*** Opening of DATASET EXCERPTS ***
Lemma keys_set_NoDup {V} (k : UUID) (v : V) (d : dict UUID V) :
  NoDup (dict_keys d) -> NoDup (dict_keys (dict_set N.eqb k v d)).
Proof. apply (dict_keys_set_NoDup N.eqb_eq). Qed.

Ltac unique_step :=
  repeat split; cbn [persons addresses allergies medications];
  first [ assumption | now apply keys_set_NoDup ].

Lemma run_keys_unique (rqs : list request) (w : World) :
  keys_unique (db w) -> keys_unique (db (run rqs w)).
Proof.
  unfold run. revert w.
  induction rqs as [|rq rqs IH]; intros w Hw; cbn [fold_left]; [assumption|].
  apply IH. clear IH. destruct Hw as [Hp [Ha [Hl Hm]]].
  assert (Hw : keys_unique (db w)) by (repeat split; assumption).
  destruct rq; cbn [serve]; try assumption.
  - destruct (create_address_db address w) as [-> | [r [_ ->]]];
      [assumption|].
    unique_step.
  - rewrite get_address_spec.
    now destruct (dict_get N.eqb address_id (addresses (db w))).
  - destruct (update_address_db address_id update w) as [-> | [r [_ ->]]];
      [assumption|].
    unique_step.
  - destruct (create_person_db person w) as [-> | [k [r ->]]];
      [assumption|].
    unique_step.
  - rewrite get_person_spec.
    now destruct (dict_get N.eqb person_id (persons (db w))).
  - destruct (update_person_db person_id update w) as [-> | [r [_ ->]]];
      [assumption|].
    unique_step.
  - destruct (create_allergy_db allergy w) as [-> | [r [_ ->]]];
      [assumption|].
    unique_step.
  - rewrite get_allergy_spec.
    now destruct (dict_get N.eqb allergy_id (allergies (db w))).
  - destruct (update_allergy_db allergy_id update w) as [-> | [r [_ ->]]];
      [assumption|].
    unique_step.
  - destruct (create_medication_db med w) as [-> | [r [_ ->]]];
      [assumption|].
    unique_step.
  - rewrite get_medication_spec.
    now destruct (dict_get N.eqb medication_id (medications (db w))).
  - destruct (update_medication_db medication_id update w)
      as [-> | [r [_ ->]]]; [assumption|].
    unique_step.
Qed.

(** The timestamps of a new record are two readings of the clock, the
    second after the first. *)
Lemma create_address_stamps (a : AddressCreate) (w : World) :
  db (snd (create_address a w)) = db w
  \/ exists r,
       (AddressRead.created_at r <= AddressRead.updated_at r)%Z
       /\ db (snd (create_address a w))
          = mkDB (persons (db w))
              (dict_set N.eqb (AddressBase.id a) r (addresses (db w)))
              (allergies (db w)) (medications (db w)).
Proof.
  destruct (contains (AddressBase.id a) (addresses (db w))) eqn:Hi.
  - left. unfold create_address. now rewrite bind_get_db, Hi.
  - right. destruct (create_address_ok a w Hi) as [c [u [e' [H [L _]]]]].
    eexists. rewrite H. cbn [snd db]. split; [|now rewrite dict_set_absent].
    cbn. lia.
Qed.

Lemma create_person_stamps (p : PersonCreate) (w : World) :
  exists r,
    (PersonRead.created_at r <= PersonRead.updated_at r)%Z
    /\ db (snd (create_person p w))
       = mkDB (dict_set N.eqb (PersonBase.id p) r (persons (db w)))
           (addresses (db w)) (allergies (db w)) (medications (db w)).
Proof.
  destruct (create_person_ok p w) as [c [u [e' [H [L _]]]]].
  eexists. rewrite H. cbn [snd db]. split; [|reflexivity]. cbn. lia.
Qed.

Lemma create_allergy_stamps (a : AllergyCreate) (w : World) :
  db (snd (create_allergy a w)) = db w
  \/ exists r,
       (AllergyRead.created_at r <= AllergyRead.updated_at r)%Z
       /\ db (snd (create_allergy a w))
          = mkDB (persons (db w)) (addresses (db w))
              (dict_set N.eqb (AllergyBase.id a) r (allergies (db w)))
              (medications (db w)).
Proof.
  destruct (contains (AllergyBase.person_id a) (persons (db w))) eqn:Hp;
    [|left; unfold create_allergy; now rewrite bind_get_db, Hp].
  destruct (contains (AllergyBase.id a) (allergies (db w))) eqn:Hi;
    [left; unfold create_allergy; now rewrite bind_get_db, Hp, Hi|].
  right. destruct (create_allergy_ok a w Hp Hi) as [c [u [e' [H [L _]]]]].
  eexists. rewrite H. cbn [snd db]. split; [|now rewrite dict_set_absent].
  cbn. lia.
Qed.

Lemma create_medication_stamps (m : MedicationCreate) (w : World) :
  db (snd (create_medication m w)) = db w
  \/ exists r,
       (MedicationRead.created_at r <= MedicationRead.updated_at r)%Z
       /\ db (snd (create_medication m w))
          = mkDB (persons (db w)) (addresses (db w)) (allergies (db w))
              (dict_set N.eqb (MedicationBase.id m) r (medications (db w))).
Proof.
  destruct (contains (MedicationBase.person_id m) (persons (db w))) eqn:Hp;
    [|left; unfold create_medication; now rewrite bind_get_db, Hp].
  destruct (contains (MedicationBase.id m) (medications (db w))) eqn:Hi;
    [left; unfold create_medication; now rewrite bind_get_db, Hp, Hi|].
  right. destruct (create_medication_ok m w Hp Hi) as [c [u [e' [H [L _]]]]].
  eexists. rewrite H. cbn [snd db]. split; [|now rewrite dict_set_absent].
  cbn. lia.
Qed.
*** Close of DATASET EXCERPTS ***
# [PROBLEM TO WORK ON]
Within the listing above, give again exactly every line from the line with "- rewrite get_medication_spec." through the line with "- right. destruct", both included, and no other line.

# [PROBLEM SOLUTION]
  - rewrite get_medication_spec.
    now destruct (dict_get N.eqb medication_id (medications (db w))).
  - destruct (update_medication_db medication_id update w)
      as [-> | [r [_ ->]]]; [assumption|].
    unique_step.
Qed.

(** The timestamps of a new record are two readings of the clock, the
    second after the first. *)
Lemma create_address_stamps (a : AddressCreate) (w : World) :
  db (snd (create_address a w)) = db w
  \/ exists r,
       (AddressRead.created_at r <= AddressRead.updated_at r)%Z
       /\ db (snd (create_address a w))
          = mkDB (persons (db w))
              (dict_set N.eqb (AddressBase.id a) r (addresses (db w)))
              (allergies (db w)) (medications (db w)).
Proof.
  destruct (contains (AddressBase.id a) (addresses (db w))) eqn:Hi.
  - left. unfold create_address. now rewrite bind_get_db, Hi.
  - right. destruct (create_address_ok a w Hi) as [c [u [e' [H [L _]]]]].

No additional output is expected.